So when we teach phonics, and phonics is a crucial component of early literacy instruction, right, there have been so-called “reading wars” going on for a century about this.  And I think in the last decade the evidence is very clear that in terms of early reading instruction, phonics is super important in leading people to become fluent, good readers.

So in print phonics, we teach people about these vowel teams, like “ee.”  So the sequence “ee” makes the “e,” right, what some people call the “long e” sound, like in “seed” or “need.”  But in braille, in the words “seed” and “need,” what we see is the letter “e” followed by the dots 1246 symbol.  So that’s “eed” right there; right?  So it doesn’t make a lot of sense to a braille reader to say, you know, where’s the vowel team here?  Well, there isn’t one in braille.

So we’re interested in understanding the patterns that braille readers recognize on their way to becoming fluent readers.  And when we learn to read, most of what we learn comes about through reading a lot.  The brain is – this is a metaphor, but the brain is a statistical learning machine; right?  The brain learns to recognize patterns that it encounters over and over and over again.  And reading a lot and seeing these patterns essentially wires the neurological system to recognize these patterns.

So what are the patterns that braille readers have to recognize fluently and quickly?  They’re different from those in many respects that print readers have to recognize quickly in order to become a fluent reader.  I’m oversimplifying this a bit, but that’s basically the idea is we have to stop thinking about braille as a means of representing print and really focus on braille is literacy, braille itself is literacy.  And to develop good and fluent braille reading we have to teach braille as braille.

GLEN:  You have a really good talk from a tactile reading conference in 2017 up on YouTube, which I watched.

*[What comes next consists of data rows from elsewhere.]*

(* ===== verification/Config.v ===== *)
(** * Kernel configuration: the constants of [kernel/src/config.rs],
    [kernel/src/mm/config.rs] and [kernel/src/boards/qemu.rs] *)

From S2P Require Import Prelude.

Definition PAGE_SIZE : Z := 0x1000.
Definition PAGE_SIZE_BITS : Z := 0xc.
Definition USER_STACK_SIZE : Z := 4096 * 20.
Definition KERNEL_STACK_SIZE : Z := 4096 * 2.
(** [board_qemu] value. *)
Definition MEMORY_END : Z := 0x88000000.

Definition TRAMPOLINE : Z := usize_MAX ⊟ PAGE_SIZE ⊞ 1.
Definition SIGNAL_TRAMPOLINE : Z := TRAMPOLINE ⊟ PAGE_SIZE.
Definition TRAP_CONTEXT_BASE : Z := SIGNAL_TRAMPOLINE ⊟ PAGE_SIZE.

Definition STACK_TOP : Z := 0x100000000.
Definition MMAP_BASE : Z := 0x20000000.
Definition SECOND_MMAP_BASE : Z := 0x40000000.
Definition DYN_BASE : Z := 0x60000000.

(** [board_qemu] values. *)
Definition CLOCK_FREQ : Z := 12500000.
Definition MMIO : list (Z * Z) := [(0x00100000, 0x002000); (0x10001000, 0x001000)].

(** ** Auxiliary vector tags *)
Definition AT_NULL : Z := 0.
Definition AT_PHDR : Z := 3.
Definition AT_PHENT : Z := 4.
Definition AT_PHNUM : Z := 5.
Definition AT_PAGESIZE : Z := 6.
Definition AT_BASE : Z := 7.
Definition AT_FLAGS : Z := 8.
Definition AT_ENTRY : Z := 9.
Definition AT_NOELF : Z := 10.
Definition AT_UID : Z := 11.
Definition AT_EUID : Z := 12.
Definition AT_GID : Z := 13.
Definition AT_EGID : Z := 14.
Definition AT_PLATFORM : Z := 15.
Definition AT_HWCAP : Z := 16.
Definition AT_CLKTCK : Z := 17.
Definition AT_SECURE : Z := 23.
Definition AT_RANDOM : Z := 25.
Definition AT_EXECFN : Z := 31.

(** ** Error numbers of [kernel/src/syscall/errno.rs] *)
Definition SUCCESS : Z := 0.
Definition EPERM : Z := -1.
Definition ENOENT : Z := -2.
Definition EAGAIN : Z := -11.
Definition EACCES : Z := -13.
Definition EBUSY : Z := -16.
Definition EEXIST : Z := -17.
Definition EXDEV : Z := -18.
Definition ENOTDIR : Z := -20.
Definition EISDIR : Z := -21.
Definition EINVAL : Z := -22.
Definition ENOTTY : Z := -25.
Definition ETXTBSY : Z := -26.
Definition ESPIPE : Z := -29.
Definition ENOTEMPTY : Z := -39.
(* ===== verification/FrameAllocator.v ===== *)
(** * Physical frame allocation: [kernel/src/mm/frame_allocator.rs]

    The trait [FrameAllocator] is a class of operations.  What its clients
    (page tables, address spaces, caches) rely on is the class
    [FrameAllocatorSpec]; [StackFrameAllocator] is the instance the kernel
    uses.  [FrameTracker] is the RAII handle: dropping one that holds its
    frame gives the frame back. *)

From S2P Require Import Prelude Config Address PhysMem.

Record FrameTracker : Type := mkFrameTracker { ft_ppn : PhysPageNum; ft_hold : bool }.

(** ** The trait *)

Class FrameAllocator (A : Type) : Type := {
  fa_new : A;
  fa_alloc : A → option PhysPageNum * A;
  fa_dealloc : A → PhysPageNum → outcome A;
}.

(** [fa_inv R a]: [a] hands out the frames of [R]; [fa_free a] are the ones
    not handed out at present. *)
Class FrameAllocatorSpec (A : Type) {FA : FrameAllocator A} : Type := {
  fa_inv : gset Z → A → Prop;
  fa_free : A → gset Z;
  fa_free_sub R a : fa_inv R a → fa_free a ⊆ R;
  fa_range R a p : fa_inv R a → p ∈ R → 0 ≤ p < 2 ^ 44;
  fa_alloc_Some R a p a' :
    fa_inv R a → fa_alloc a = (Some p, a') →
    p ∈ fa_free a ∧ fa_free a' = fa_free a ∖ {[p]} ∧ fa_inv R a';
  fa_alloc_None R a a' : fa_inv R a → fa_alloc a = (None, a') → fa_free a = ∅ ∧ a' = a;
  fa_dealloc_ok R a p :
    fa_inv R a → p ∈ R → p ∉ fa_free a →
    ∃ a', fa_dealloc a p = Ok a' ∧ fa_free a' = {[p]} ∪ fa_free a ∧ fa_inv R a';
  fa_dealloc_free R a p : fa_inv R a → p ∈ fa_free a → fa_dealloc a p = Panic;
}.

(** ** The stack allocator *)

Record StackFrameAllocator : Type := mkStackFrameAllocator {
  sfa_current : Z;
  sfa_end : Z;
  sfa_recycled : list Z;
}.

Definition sfa_init (self : StackFrameAllocator) (l r : PhysPageNum) : StackFrameAllocator :=
  mkStackFrameAllocator l r (sfa_recycled self).

Definition unallocated_frames (self : StackFrameAllocator) : Z :=
  Z.of_nat (length (sfa_recycled self)) ⊞ sfa_end self ⊟ sfa_current self.

Definition sfa_new : StackFrameAllocator := mkStackFrameAllocator 0 0 [].

Definition sfa_alloc (self : StackFrameAllocator) : option PhysPageNum * StackFrameAllocator :=
  match vec_pop (sfa_recycled self) with
  | Some (ppn, recycled) =>
      (Some (PhysPageNum_from_usize ppn),
       mkStackFrameAllocator (sfa_current self) (sfa_end self) recycled)
  | None =>
      if sfa_current self =? sfa_end self then (None, self)
      else
        let current := sfa_current self ⊞ 1 in
        (Some (PhysPageNum_from_usize (current ⊟ 1)),
         mkStackFrameAllocator current (sfa_end self) (sfa_recycled self))
  end.

Definition sfa_dealloc (self : StackFrameAllocator) (ppn : PhysPageNum) :
    outcome StackFrameAllocator :=
  if (sfa_current self <=? ppn) || existsb (fun v => v =? ppn) (sfa_recycled self) then Panic
  else Ok (mkStackFrameAllocator (sfa_current self) (sfa_end self)
             (vec_push (sfa_recycled self) ppn)).

#[global] Instance StackFrameAllocator_impl : FrameAllocator StackFrameAllocator := {|
  fa_new := sfa_new;
  fa_alloc := sfa_alloc;
  fa_dealloc := sfa_dealloc;
|}.

(** [init_frame_allocator]: the frames between the end of the kernel image
    and the end of memory. *)
Definition init_frame_allocator (ekernel : Z) (self : StackFrameAllocator) :
    StackFrameAllocator :=
  sfa_init self (ceil (PhysAddr_from_usize ekernel)) (floor (PhysAddr_from_usize MEMORY_END)).

(** ** The machine: physical memory and the global [FRAME_ALLOCATOR] *)

Record Machine (A : Type) : Type := mkMachine { pmem : PMem; falloc : A }.
Arguments mkMachine {A} pmem falloc.
Arguments pmem {A} m _.
Arguments falloc {A} m.

Definition update_pmem {A} (f : PMem → PMem) : ST (Machine A) unit :=
  modify (fun s => mkMachine (f (pmem s)) (falloc s)).

(** [FrameTracker::new] clears the page. *)
Definition FrameTracker_new {A} (ppn : PhysPageNum) : ST (Machine A) FrameTracker :=
  update_pmem (fun m => fill_bytes m (get_bytes_array ppn) PAGE_SIZE 0);;
  mret (mkFrameTracker ppn true).

Definition FrameTracker_cover (ppn : PhysPageNum) : FrameTracker := mkFrameTracker ppn false.

Section operations.
Context {A : Type} {FA : FrameAllocator A}.

(** [FRAME_ALLOCATOR.exclusive_access().alloc()] *)
Definition alloc_access : ST (Machine A) (option PhysPageNum) :=
  s ← get_st;
  let (o, fa) := fa_alloc (falloc s) in
  put_st (mkMachine (pmem s) fa);;
  mret o.

(** The [board_qemu] variant. *)
Definition frame_alloc : ST (Machine A) (option FrameTracker) :=
  o ← alloc_access;
  match o with
  | Some ppn => ft ← FrameTracker_new ppn; mret (Some ft)
  | None => mret None
  end.

Definition frame_dealloc (ppn : PhysPageNum) : ST (Machine A) unit :=
  s ← get_st;
  match fa_dealloc (falloc s) ppn with
  | Ok fa => put_st (mkMachine (pmem s) fa)
  | _ => panic
  end.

ROBERT:  Eek.  I feel like I’m being stalked now.

GLEN:  You are being stalked.  But hey, you know, all in the interest of a good interview.

ROBERT:  Sure, anything for a good interview.

GLEN:  You were talking there, and I think I may have learned something about the difference between UEB and traditional English Grade 2 Braille.  So let me see if I got this right.  So if you think of a word like “rerun” or “pandemic,” in Grade 2 as I learned it you would not use a contraction there.  You would spell it out, both “rerun” and “pandemic,” because the contractions crossed – I always heard it as it crossed a syllable boundary.  And you were talking about UEB where those contractions actually were used in cross-syllable boundaries.  So am I remembering wrong?  Or was this a UEB change?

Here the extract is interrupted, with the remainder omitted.